Named Entity Recognition (NER) is a method of extraction that is used to identify and classify named entities in a given text. This can be done through the use of pre-trained models or custom-trained models. NER can be used for a variety of tasks such as entity classification, information extraction , and question answering. Some examples of named entities include persons, locations, organizations, products, and events.
How to do NER
To perform NER, we first need to tokenize the text into sentences and then tokenize each sentence into words. Then, we can use a pre-trained model or train our own custom model to identify and classify the named entities in the text.
There are many different ways to perform NER, but one of the most common methods is using support vector machines (SVMs). SVMs are a type of machine learning algorithm that can be used for both classification and regression. In the case of NER, we use SVMs to classify named entities into predefined categories, such as person, location, or organization.
Once the text has been classified, we can then extract information about the entities. For example, if we are looking for persons, we can extract their names, titles, and affiliations. If we are looking for locations, we can extract the latitude and longitude coordinates. And if we are looking for organizations, we can extract the name of the organization and the type of organization.
NER is a very useful tool for a variety of tasks such as information extraction, entity classification, and question answering. It can be used to extract a wide range of information about named entities in a text.

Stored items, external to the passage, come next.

(** The pairing loop of [collapse_merkle_nodes]: after [k] iterations the
    first [2 * k] trees of the level have been put under [k] new parents. *)
Lemma pairing_loop_in_memory (base : nat) (m : memory) (la : list nat)
    (ln : list Merkle.merkle_node_t) (tail : list (option nat)) :
  forest base m la ln ->
  (1 <= length la)%nat ->
  Z.of_nat (length la) < 2 ^ 32 ->
  exists i k ta ext,
    while_loop (R := Empty_set) (Datatypes.S (length la))
      (fun '(i, _, _) => i <? to_uint32 (Z.of_nat (length la) - 1))
      (fun '(i, temp_nodes, m) =>
         l ← array_get ((Some <$> la) ++ tail) i;
         r ← array_get ((Some <$> la) ++ tail) (i + 1);
         '(node, m) ← construct_merkle_node crypto_hash_sha256d l r m;
         Ret (Continue (i + 2, temp_nodes ++ [node], m)))
      (0, [], m)
    = Ret (Continue (i, Some <$> ta, m ++ ext)) /\
    length ta = k /\ (length la - 1 <= 2 * k <= length la)%nat /\
    forest base (m ++ ext) (ta ++ drop (2 * k) la)
      (take k (pair_up ln) ++ drop (2 * k) ln).
Proof.
  intros Hf Hmin Hmax.
  pose proof (forest_length _ _ _ _ Hf) as Hlen.
  assert (Hu : to_uint32 (Z.of_nat (length la) - 1) = Z.of_nat (length la) - 1)
    by (apply Z.mod_small; lia).
  set (cond := fun s : Z * list (option nat) * memory => _).
  set (body := fun s : Z * list (option nat) * memory => _).
  destruct (while_loop_invariant (R := Empty_set)
              (fun s =>
                 exists k ta ext,
                   s = (Z.of_nat (2 * k), Some <$> ta, m ++ ext) /\
                   length ta = k /\ (2 * k <= length la)%nat /\
                   forest base (m ++ ext) (ta ++ drop (2 * k) la)
                     (take k (pair_up ln) ++ drop (2 * k) ln))
              (fun s => (length la - Z.to_nat (fst (fst s)))%nat)
              (Datatypes.S (length la)) cond body (0, [], m))
    as (s & Hloop & (k & ta & ext & -> & Hta & Hk & Hforest) & Hexit).
  - exists 0%nat, [], []. rewrite app_nil_r.
    split; [reflexivity|]. split; [reflexivity|]. split; [lia|].
    cbn [Nat.mul take app]. now rewrite !drop_0.
  - cbn [fst]. lia.
  - intros s (k & ta & ext & -> & Hta & Hk & Hforest) Hcond.
    subst cond body. cbn beta iota in Hcond |- *.
    rewrite Hu in Hcond. apply Z.ltb_lt in Hcond.
    destruct (lookup_lt_is_Some_2 la (2 * k)) as [l Hl]; [lia|].
    destruct (lookup_lt_is_Some_2 la (2 * k + 1)) as [r Hr]; [lia|].
    destruct (lookup_lt_is_Some_2 ln (2 * k)) as [tl Htl]; [lia|].
    destruct (lookup_lt_is_Some_2 ln (2 * k + 1)) as [tr Htr]; [lia|].
    rewrite (array_get_front la tail _ l Hl).
    replace (Z.of_nat (2 * k) + 1) with (Z.of_nat (2 * k + 1)) by lia.
    rewrite (array_get_front la tail _ r Hr).
    cbn [mbind outcome_bind].
    rewrite (drop_S _ _ _ Hl) in Hforest.
    replace (Datatypes.S (2 * k)) with (2 * k + 1)%nat in Hforest by lia.
    rewrite (drop_S _ _ _ Hr) in Hforest.
    rewrite (drop_S _ _ _ Htl) in Hforest.
    replace (Datatypes.S (2 * k)) with (2 * k + 1)%nat in Hforest by lia.
    rewrite (drop_S _ _ _ Htr) in Hforest.
    assert (Hpu : pair_up ln !! k = Some (parent tl tr))
      by (rewrite Merkle.pair_up_lookup, Htl, Htr; reflexivity).
    destruct (forest_pair _ _ _ _ _ _ _ _ _ _ Hforest) as (o & Hnode & Hforest').
    { rewrite length_take. apply lookup_lt_Some in Hpu. lia. }
    rewrite Hnode. cbn [mbind outcome_bind].
    eexists. split; [reflexivity|]. split.
    + exists (Datatypes.S k), (ta ++ [length (m ++ ext)]), (ext ++ [Some o]).
      split.
      { rewrite fmap_app, app_assoc. cbn [fmap list_fmap].
        repeat f_equal. lia. }
      split; [rewrite length_app; cbn [length]; lia|].
      split; [lia|].
      rewrite (take_S_r _ _ _ Hpu), <- !app_assoc. cbn [app].
      replace (2 * Datatypes.S k)%nat with (Datatypes.S (2 * k + 1)) by lia.
      rewrite app_assoc. exact Hforest'.
    + cbn [fst]. lia.
  - subst cond. cbn beta iota in Hexit. rewrite Hu in Hexit.
    apply Z.ltb_ge in Hexit.
    exists (Z.of_nat (2 * k)), k, ta, ext.
    split; [exact Hloop|]. split; [exact Hta|]. split; [lia | exact Hforest].
Qed.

Some of the Useful Information for NER
- financial amount
- telephone number
- e-mail address
- license plate number
- social security number
NER in Data Science
In data science, NER is often used for information extraction. For example, imagine we have a dataset of customer reviews and we want to extract information about the product they are reviewing. We can use NER to identify all of the named entities in the text (e.g., product names, brand names, etc.), and then extract information about those entities.

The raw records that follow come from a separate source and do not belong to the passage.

(** * The Target string/config engine of TVM (src/target/target.cc)

    A shallow embedding of the quoting and escaping primitives, the token
    splitter, the key/value flag parser, the type-directed value parser, the
    stringifier, the config assembler, the small member methods of a target
    and the thread-local context stack, followed by the properties the
    specification states about them and by further properties of the code.

    Conventions.
    - [std::string] and [tvm::String] are lists of characters, written
      with string literals through a coercion.
    - [tvm::Map<String, Any>] and [std::unordered_map<String, Any>] are
      finite maps [gmap std_string Any]: two maps with the same entries are
      equal, the iteration order is the (unspecified) order of
      [map_to_list].
    - Functions that throw return a [Result]. *)

From Stdlib Require Import ZArith Lia Ascii String DecimalString DecimalZ.
From stdpp Require Import gmap strings list fin_maps sorting.

#[local] Set Warnings "-register-all".
#[local] Open Scope Z_scope.
#[local] Open Scope list_scope.

(** ** Strings *)

Abbreviation std_string := (list ascii).

Coercion list_ascii_of_string : string >-> list.
Arguments list_ascii_of_string : simpl never.

(** [static constexpr char quote = '\''; escape = '\\';] *)
Definition quote : ascii := "'"%char.
Definition escape : ascii := "\"%char.
(** The double quote of the error messages. *)
Definition dquote : ascii := ascii_of_nat 34.

(** [s.find_first_of(c)]: index of the first [c], [None] for [npos]. *)
Fixpoint find_first_of (c : ascii) (s : std_string) : option nat :=
  match s with
  | [] => None
  | x :: s' => if Ascii.eqb x c then Some 0%nat else S <$> find_first_of c s'
  end.

(** [s.find_first_not_of(c)]. *)
Fixpoint find_first_not_of (c : ascii) (s : std_string) : option nat :=
  match s with
  | [] => None
  | x :: s' => if Ascii.eqb x c then S <$> find_first_not_of c s' else Some 0%nat
  end.

(** [s.find_last_not_of(c)]: the scan of [find_first_not_of] on the
    reversed string, with the index counted from the front. *)
Definition find_last_not_of (c : ascii) (s : std_string) : option nat :=
  (fun i => (length s - 1 - i)%nat) <$> find_first_not_of c (rev s).

(** [s.substr(pos, n)] for [pos <= s.size()], and [s.substr(pos)]. *)
Definition substr (s : std_string) (pos n : nat) : std_string := take n (drop pos s).
Definition substr_from (s : std_string) (pos : nat) : std_string := drop pos s.

(** [operator<] of strings: lexicographic on the character codes. *)
Fixpoint String_ltb (a b : std_string) : bool :=
  match a, b with
  | _, [] => false
  | [], _ :: _ => true
  | x :: a', y :: b' =>
      if (N_of_ascii x <? N_of_ascii y)%N then true
      else if (N_of_ascii y <? N_of_ascii x)%N then false
      else String_ltb a' b'
  end.

Definition String_le (a b : std_string) : Prop := String_ltb b a = false.

#[global] Instance String_le_dec : RelDecision String_le.
Proof. intros a b. unfold String_le. apply _. Defined.

(** ** Errors

    [Throw] is a [tvm::Error] with its kind and message (the traceback is
    left out), raised by [TVM_FFI_THROW] and caught by [catch (const Error&)].
    [OutOfFuel] is the outcome of a recursion cut off by the fuel of the
    model; the code has no such outcome. *)

Record Error := mkError { err_kind : std_string; err_message : std_string }.

(** Modelled from the spec: the macros [ICHECK], [ICHECK_GT] and
    [LOG(FATAL)] are not among the sources; the specification calls the
    conditions they guard fatal and unrecoverable, "not caught-and-reported".
    A failed check is the outcome [Fatal] with the text streamed into the
    macro, and no handler of the model intercepts it. *)
Inductive Result (A : Type) : Type :=
| Ok (a : A)
| Throw (e : Error)
| Fatal (msg : std_string)
| OutOfFuel.

Arguments Ok {A} a.
Arguments Throw {A} e.
Arguments Fatal {A} msg.
Arguments OutOfFuel {A}.

#[global] Instance Result_ret : MRet Result := fun A a => Ok a.
#[global] Instance Result_bind : MBind Result := fun A B f m =>
  match m with
  | Ok a => f a
  | Throw e => Throw e
  | Fatal msg => Fatal msg
  | OutOfFuel => OutOfFuel
  end.

#[global] Instance Result_fmap : FMap Result := fun A B f m =>
  match m with
  | Ok a => Ok (f a)
  | Throw e => Throw e
  | Fatal msg => Fatal msg
  | OutOfFuel => OutOfFuel
  end.

(** [TVM_FFI_THROW(kind) << message]. *)
Definition THROW {A} (kind message : std_string) : Result A :=
  Throw (mkError kind message).

(** [try { m } catch (const Error& e) { h e }]. *)
Definition try_catch {A} (m : Result A) (h : Error -> Result A) : Result A :=
  match m with
  | Throw e => h e
  | r => r
  end.

(** [ICHECK(cond) << msg; k]. *)
Definition ICHECK {A} (cond : bool) (msg : std_string) (k : Result A) : Result A :=
  if cond then k else Fatal msg.

Definition is_Ok {A} (r : Result A) : bool :=
  match r with Ok _ => true | _ => false end.

(** ** Helper functions *)

(** [DeduplicateKeys]: [keys[i]] is kept when no [keys[j]] with [j < i]
    equals it. The inner loop is [existsb] over the prefix. *)
Fixpoint DeduplicateKeys_loop (seen rest : list std_string) : list std_string :=
  match rest with
  | [] => []
  | k :: rest' =>
      let found := existsb (fun k' => bool_decide (k = k')) seen in
      (if found then [] else [k]) ++ DeduplicateKeys_loop (seen ++ [k]) rest'
  end.

Definition DeduplicateKeys (keys : list std_string) : list std_string :=
  DeduplicateKeys_loop [] keys.

(** [RemovePrefixDashes]. *)
Fixpoint count_dashes (s : std_string) : nat :=
  match s with
  | c :: s' => if Ascii.eqb c "-" then S (count_dashes s') else 0%nat
  | [] => 0%nat
  end.

Definition RemovePrefixDashes (s : std_string) : Result std_string :=
  let n_dashes := count_dashes s in
  let len := length s in
  if (n_dashes =? 0)%nat then
    THROW "ValueError" ("Attribute keys should start with '-', not an attribute key: " ++ s)
  else if (len <=? n_dashes)%nat then
    THROW "ValueError" ("Not an attribute key: " ++ s)
  else Ok (substr_from s n_dashes).

(** ** Quoting and escaping *)

(** The loop of [IsQuoted] over [str[start + 1 .. end - 1)], with its
    early [return false] and the final [return !escaping]. *)
Fixpoint IsQuoted_loop (body : std_string) (escaping : bool) : bool :=
  match body with
  | [] => negb escaping
  | c :: body' =>
      if escaping then IsQuoted_loop body' false
      else if Ascii.eqb c escape then IsQuoted_loop body' true
      else if Ascii.eqb c quote then false
      else IsQuoted_loop body' escaping
  end.

Definition IsQuoted (str : std_string) : bool :=
  let start := 0%nat in
  let end_ := length str in
  if (end_ <? 2)%nat
     || negb (bool_decide (str !! start = Some quote))
     || negb (bool_decide (str !! (end_ - 1)%nat = Some quote))
  then false
  else IsQuoted_loop (substr str (start + 1) (end_ - 1 - (start + 1))) false.

Definition Quote (str : std_string) : std_string := [quote] ++ str ++ [quote].

(** [JoinString]; the loop with [is_first] is the fold below. *)
Fixpoint JoinString_loop (separator : ascii) (array : list std_string)
    (is_first : bool) (result : std_string) : std_string :=
  match array with
  | [] => result
  | s :: array' =>
      let result := if is_first then result else result ++ [separator] in
      JoinString_loop separator array' false (result ++ s)
  end.

Definition JoinString (array : list std_string) (separator : ascii) : Result std_string :=
  ICHECK (negb (Ascii.eqb separator quote) && negb (Ascii.eqb separator escape))
    ("string join separator cannot be " ++ [quote] ++ " or " ++ [escape])
    (Ok (JoinString_loop separator array true [])).

(** [SplitString]. The state of the loop is the output, the current word and
    [pos_quoted]; [finish_word] pushes a non-empty word and clears it. *)
Definition finish_word (output : list std_string) (current_word : std_string)
    : list std_string * std_string :=
  if (0 <? length current_word)%nat then (output ++ [current_word], [])
  else (output, current_word).

Fixpoint SplitString_loop (separator : ascii) (pos : std_string)
    (output : list std_string) (current_word : std_string) (pos_quoted : bool)
    : list std_string * std_string * bool :=
  match pos with
  | [] => (output, current_word, pos_quoted)
  | c :: pos1 =>
      if Ascii.eqb c separator && negb pos_quoted then
        let '(output, current_word) := finish_word output current_word in
        SplitString_loop separator pos1 output current_word pos_quoted
      else
        match Ascii.eqb c escape, pos1 with
        | true, c1 :: pos2 =>
            SplitString_loop separator pos2 output (current_word ++ [escape; c1]) pos_quoted
        | _, _ =>
            if Ascii.eqb c quote then
              SplitString_loop separator pos1 output (current_word ++ [quote]) (negb pos_quoted)
            else
              SplitString_loop separator pos1 output (current_word ++ [c]) pos_quoted
        end
  end.

Definition SplitString (str : std_string) (separator : ascii) : Result (list std_string) :=
  let '(output, current_word, pos_quoted) := SplitString_loop separator str [] [] false in
  ICHECK (negb pos_quoted) "Mismatched quotes '' in string"
    (Ok (fst (finish_word output current_word))).

(** [SplitString] resumed from a state of its loop outside quotes, and the
strings that the loop copies whole into the current word, in the quoted
state [pos_quoted], whatever follows them. *)
Definition SplitString_from (separator : ascii) (pos : std_string)
    (output : list std_string) (current_word : std_string) : Result (list std_string) :=
  let '(output, current_word, pos_quoted) :=
    SplitString_loop separator pos output current_word false in
  ICHECK (negb pos_quoted) "Mismatched quotes '' in string"
    (Ok (fst (finish_word output current_word))).

Definition passes (separator : ascii) (pos_quoted : bool) (tok : std_string) : Prop :=
  forall (rest : std_string) (output : list std_string) (current_word : std_string),
    SplitString_loop separator (tok ++ rest) output current_word pos_quoted
    = SplitString_loop separator rest output (current_word ++ tok) pos_quoted.

(** [Interpret]: the loop over [str[start .. end)]; [continue] skips the
    [push_back]. *)
Fixpoint Interpret_loop (body : std_string) (inside_quote escaping : bool)
    (result : std_string) : std_string :=
  match body with
  | [] => result
  | c :: body' =>
      if escaping then Interpret_loop body' inside_quote false (result ++ [c])
      else if Ascii.eqb c escape then
        if negb inside_quote then Interpret_loop body' inside_quote true result
        else Interpret_loop body' inside_quote true (result ++ [c])
      else if Ascii.eqb c quote then
        Interpret_loop body' (negb inside_quote) escaping (result ++ [c])
      else Interpret_loop body' inside_quote escaping (result ++ [c])
  end.

Definition Interpret (str : std_string) : std_string :=
  if bool_decide (str = []) then []
  else
    let '(start, end_) :=
      if IsQuoted str then (1%nat, (length str - 1)%nat) else (0%nat, length str) in
    Interpret_loop (substr str start (end_ - start)) false false [].

Fixpoint Uninterpret (str : std_string) : std_string :=
  match str with
  | [] => []
  | c :: str' =>
      (if Ascii.eqb c escape || Ascii.eqb c quote then [escape] else []) ++ c :: Uninterpret str'
  end.

(** [ParseKVPair]: the returned number of consumed tokens, with the key and
    the value written through the two pointers. *)
Definition ParseKVPair (s s_next : std_string) : Result (nat * std_string * std_string) :=
  match find_first_of "=" s with
  | Some pos =>
      let result_k := substr s 0 pos in
      let result_v := substr_from s (pos + 1) in
      if bool_decide (result_k = []) || bool_decide (result_v = []) then
        THROW "ValueError" ("Empty attribute key or value in " ++ [dquote] ++ s ++ [dquote])
      else Ok (1%nat, result_k, result_v)
  | None =>
      if negb (bool_decide (s_next = [])) && negb (bool_decide (s_next !! 0%nat = Some "-"%char))
      then Ok (2%nat, s, s_next)
      else Ok (1%nat, s, "1" : std_string)
  end.

(** ** Values, targets and kinds *)

(** The dynamic value [ffi::Any] as a closed variant, and the target node.
    [TargetNode::kind] is a reference to the registry entry of the kind; the
    node of the model holds the name of the kind, which identifies the
    entry. The cached [str_repr_] is a function of the other fields and is
    not stored. *)
Inductive Any : Type :=
| ANone
| ABool (b : bool)
| AInt (z : Z)
| AStr (s : std_string)
| ATarget (t : TargetNode)
| AArray (l : list Any)
| AMap (m : list (Any * Any))
with TargetNode : Type :=
| mkTargetNode (kind : std_string) (host : option TargetNode) (tag : std_string)
    (keys : list std_string) (attrs features : gmap std_string Any).

Definition kind (t : TargetNode) : std_string := let '(mkTargetNode k _ _ _ _ _) := t in k.
Definition host (t : TargetNode) : option TargetNode := let '(mkTargetNode _ h _ _ _ _) := t in h.
Definition tag (t : TargetNode) : std_string := let '(mkTargetNode _ _ g _ _ _) := t in g.
Definition keys (t : TargetNode) : list std_string := let '(mkTargetNode _ _ _ ks _ _) := t in ks.
Definition attrs (t : TargetNode) : gmap std_string Any := let '(mkTargetNode _ _ _ _ a _) := t in a.
Definition features (t : TargetNode) : gmap std_string Any := let '(mkTargetNode _ _ _ _ _ f) := t in f.

(** The type indices the code compares against. *)
Inductive TypeIndex : Type :=
| kTVMFFINone | kTVMFFIInt | kTVMFFIBool | kTVMFFIStr
| kTargetIndex | kArrayIndex | kMapIndex
| kOtherIndex (i : Z).

#[global] Instance TypeIndex_eq_dec : EqDecision TypeIndex.
Proof. solve_decision. Defined.

(** Modelled from the spec: [TargetKindNode::ValueTypeInfo] is declared in
    target_kind.h, which is not among the sources: a value-type-schema
    "{type, element-schema?, value-schema?}"; [key] is the element schema of
    an array and the key schema of a map, [val] the value schema of a map. *)
Inductive ValueTypeInfo : Type :=
| mkValueTypeInfo (type_index : TypeIndex) (type_key : std_string)
    (key val : option ValueTypeInfo).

NER can also be used for entity classification. For example, imagine we have a dataset of news articles and we want to classify each article by the type of named entity it is about. We can use NER to identify all of the named entities in the text (e.g., persons, locations, organizations, etc.), and then classify each article accordingly.
Finally, NER can also be used for question answering. For example, imagine we have a dataset of FAQs and we want to extract the answer to a specific question. We can use NER to identify all of the named entities in the question (e.g., person, location, organization, etc.), and then extract the answer from the text.